How to complete this task: Starting at the line that contains "assert (Hold : desc" in the listing below, write out every line word for word until you have written the line that contains "intros info s'.".

---- Data listing

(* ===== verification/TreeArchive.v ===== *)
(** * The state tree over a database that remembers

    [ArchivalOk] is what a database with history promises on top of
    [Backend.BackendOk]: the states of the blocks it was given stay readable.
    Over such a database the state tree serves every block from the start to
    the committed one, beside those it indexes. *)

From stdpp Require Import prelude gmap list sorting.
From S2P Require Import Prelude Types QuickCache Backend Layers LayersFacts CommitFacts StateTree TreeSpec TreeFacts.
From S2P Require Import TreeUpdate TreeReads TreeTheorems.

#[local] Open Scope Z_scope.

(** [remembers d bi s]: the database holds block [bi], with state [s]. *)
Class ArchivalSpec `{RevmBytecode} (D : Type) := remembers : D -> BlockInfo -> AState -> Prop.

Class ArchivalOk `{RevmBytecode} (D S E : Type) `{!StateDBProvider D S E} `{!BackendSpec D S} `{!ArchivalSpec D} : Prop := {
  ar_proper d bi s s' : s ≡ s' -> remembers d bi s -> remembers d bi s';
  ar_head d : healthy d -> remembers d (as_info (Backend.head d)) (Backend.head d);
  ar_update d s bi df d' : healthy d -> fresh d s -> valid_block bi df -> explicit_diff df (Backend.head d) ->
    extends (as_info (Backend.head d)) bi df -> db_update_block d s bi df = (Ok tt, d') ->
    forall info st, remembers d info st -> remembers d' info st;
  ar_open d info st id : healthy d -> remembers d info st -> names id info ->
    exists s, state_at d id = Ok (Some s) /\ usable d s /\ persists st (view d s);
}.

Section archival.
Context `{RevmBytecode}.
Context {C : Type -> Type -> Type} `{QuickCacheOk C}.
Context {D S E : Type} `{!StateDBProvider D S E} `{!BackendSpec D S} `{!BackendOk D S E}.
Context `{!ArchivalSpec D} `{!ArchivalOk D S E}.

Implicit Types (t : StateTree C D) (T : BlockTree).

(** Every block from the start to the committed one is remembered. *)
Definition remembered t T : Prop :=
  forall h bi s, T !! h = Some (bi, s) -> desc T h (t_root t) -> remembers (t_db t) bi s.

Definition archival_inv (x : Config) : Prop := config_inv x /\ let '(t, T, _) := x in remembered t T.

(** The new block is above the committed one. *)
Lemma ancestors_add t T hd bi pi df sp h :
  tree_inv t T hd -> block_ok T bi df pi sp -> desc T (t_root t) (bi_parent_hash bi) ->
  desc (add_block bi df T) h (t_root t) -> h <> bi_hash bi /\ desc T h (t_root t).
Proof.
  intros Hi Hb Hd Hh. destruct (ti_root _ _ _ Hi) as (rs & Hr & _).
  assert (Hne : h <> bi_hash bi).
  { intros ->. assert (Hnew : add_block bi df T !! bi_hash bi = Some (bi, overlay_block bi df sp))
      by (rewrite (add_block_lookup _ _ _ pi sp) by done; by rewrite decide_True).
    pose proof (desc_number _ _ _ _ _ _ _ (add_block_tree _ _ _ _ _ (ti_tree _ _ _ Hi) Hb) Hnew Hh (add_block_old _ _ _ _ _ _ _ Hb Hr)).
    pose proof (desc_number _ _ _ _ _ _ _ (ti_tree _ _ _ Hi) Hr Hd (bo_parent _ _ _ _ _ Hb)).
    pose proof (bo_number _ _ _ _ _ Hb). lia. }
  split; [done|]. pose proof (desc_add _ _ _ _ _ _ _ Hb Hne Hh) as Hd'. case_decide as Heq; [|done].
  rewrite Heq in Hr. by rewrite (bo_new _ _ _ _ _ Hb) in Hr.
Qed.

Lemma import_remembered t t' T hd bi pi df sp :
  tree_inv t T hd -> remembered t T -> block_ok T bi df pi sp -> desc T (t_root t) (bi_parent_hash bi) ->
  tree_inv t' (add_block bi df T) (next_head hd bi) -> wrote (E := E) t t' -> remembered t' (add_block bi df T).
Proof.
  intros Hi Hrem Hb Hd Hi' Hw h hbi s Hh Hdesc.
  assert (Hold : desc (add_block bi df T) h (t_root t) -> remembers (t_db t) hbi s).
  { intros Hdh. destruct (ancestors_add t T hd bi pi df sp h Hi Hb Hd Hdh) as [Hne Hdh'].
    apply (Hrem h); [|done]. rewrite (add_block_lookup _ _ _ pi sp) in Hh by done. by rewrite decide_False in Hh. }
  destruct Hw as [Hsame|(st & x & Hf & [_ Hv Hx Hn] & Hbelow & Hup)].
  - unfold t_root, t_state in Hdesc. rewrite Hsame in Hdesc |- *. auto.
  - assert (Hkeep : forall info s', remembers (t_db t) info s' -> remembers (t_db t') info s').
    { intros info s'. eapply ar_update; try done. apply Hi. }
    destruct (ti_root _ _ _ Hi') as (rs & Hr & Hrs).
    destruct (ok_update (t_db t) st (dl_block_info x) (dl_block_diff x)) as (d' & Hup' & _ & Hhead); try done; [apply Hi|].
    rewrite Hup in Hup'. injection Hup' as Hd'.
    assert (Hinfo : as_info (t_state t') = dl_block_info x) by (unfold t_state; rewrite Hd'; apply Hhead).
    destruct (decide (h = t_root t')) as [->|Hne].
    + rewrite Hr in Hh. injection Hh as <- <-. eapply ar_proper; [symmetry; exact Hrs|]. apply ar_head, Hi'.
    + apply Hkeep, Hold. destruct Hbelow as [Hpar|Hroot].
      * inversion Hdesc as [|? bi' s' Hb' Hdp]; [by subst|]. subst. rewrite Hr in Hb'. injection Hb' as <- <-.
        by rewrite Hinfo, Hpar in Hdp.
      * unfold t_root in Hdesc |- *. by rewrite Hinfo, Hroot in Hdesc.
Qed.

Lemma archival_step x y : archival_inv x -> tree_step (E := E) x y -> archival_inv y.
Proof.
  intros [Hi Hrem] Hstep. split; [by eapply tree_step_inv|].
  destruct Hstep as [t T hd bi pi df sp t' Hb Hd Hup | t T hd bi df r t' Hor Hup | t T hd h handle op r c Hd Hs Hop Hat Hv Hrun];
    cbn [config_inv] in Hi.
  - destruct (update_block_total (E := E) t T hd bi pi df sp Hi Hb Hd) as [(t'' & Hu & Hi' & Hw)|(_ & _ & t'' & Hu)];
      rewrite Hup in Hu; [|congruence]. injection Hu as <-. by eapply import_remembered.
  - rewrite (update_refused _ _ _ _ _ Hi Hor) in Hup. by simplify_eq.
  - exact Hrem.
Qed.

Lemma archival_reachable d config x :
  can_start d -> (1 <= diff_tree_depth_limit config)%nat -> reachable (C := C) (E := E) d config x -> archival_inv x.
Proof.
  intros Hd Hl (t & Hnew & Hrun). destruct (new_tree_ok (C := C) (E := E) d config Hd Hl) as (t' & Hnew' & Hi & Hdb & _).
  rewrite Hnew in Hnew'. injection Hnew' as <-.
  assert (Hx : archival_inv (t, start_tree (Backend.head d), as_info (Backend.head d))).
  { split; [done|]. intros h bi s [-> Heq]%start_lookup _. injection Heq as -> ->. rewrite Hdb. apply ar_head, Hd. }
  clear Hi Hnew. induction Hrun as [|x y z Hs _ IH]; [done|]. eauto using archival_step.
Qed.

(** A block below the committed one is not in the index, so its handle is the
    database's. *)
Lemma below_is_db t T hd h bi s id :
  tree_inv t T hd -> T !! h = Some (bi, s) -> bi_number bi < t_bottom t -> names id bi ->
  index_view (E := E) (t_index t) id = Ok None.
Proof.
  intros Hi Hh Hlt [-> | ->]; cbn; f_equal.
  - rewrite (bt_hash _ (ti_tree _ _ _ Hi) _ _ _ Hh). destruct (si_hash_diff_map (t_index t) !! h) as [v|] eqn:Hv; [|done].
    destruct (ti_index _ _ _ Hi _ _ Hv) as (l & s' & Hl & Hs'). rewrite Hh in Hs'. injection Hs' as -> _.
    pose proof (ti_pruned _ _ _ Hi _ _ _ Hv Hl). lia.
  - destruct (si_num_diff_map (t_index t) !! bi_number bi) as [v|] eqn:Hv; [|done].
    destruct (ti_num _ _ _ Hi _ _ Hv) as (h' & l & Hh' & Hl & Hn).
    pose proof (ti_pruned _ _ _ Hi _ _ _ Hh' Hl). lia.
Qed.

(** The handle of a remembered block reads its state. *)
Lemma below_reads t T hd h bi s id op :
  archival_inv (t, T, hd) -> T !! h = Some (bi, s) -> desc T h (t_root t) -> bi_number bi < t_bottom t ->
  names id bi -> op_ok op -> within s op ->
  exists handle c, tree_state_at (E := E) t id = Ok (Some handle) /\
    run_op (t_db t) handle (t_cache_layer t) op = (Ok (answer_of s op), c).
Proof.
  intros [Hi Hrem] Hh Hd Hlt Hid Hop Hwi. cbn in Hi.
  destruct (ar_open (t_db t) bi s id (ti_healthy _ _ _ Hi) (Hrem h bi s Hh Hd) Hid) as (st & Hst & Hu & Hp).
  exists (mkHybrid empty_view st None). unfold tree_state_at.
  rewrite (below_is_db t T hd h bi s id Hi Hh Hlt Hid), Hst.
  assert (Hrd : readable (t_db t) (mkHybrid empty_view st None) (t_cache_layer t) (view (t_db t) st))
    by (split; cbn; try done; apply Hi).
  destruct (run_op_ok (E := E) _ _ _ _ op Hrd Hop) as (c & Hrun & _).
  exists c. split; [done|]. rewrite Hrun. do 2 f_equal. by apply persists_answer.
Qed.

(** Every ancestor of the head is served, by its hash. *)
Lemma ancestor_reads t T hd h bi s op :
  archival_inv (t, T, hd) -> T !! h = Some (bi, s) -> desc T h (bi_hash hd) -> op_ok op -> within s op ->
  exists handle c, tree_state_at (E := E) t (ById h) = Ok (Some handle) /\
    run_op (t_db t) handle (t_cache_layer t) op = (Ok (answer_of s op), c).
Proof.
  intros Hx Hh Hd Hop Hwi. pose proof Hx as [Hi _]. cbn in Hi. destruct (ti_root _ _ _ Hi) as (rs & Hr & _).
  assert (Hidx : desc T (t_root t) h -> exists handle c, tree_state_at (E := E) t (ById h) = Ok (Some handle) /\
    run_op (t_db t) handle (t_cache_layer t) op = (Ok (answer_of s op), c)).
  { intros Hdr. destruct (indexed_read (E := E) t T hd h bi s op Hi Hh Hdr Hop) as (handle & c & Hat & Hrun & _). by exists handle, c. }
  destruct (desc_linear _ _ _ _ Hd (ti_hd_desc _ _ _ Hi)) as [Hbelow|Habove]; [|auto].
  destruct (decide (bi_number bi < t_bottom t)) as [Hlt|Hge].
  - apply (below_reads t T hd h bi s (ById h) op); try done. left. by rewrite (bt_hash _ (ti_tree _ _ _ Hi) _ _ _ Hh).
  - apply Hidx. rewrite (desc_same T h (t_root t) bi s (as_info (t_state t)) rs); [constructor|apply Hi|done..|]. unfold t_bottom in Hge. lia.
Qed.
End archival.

--------

Result of this task:
  assert (Hold : desc (add_block bi df T) h (t_root t) -> remembers (t_db t) hbi s).
  { intros Hdh. destruct (ancestors_add t T hd bi pi df sp h Hi Hb Hd Hdh) as [Hne Hdh'].
    apply (Hrem h); [|done]. rewrite (add_block_lookup _ _ _ pi sp) in Hh by done. by rewrite decide_False in Hh. }
  destruct Hw as [Hsame|(st & x & Hf & [_ Hv Hx Hn] & Hbelow & Hup)].
  - unfold t_root, t_state in Hdesc. rewrite Hsame in Hdesc |- *. auto.
  - assert (Hkeep : forall info s', remembers (t_db t) info s' -> remembers (t_db t') info s').
    { intros info s'. eapply ar_update; try done. apply Hi. }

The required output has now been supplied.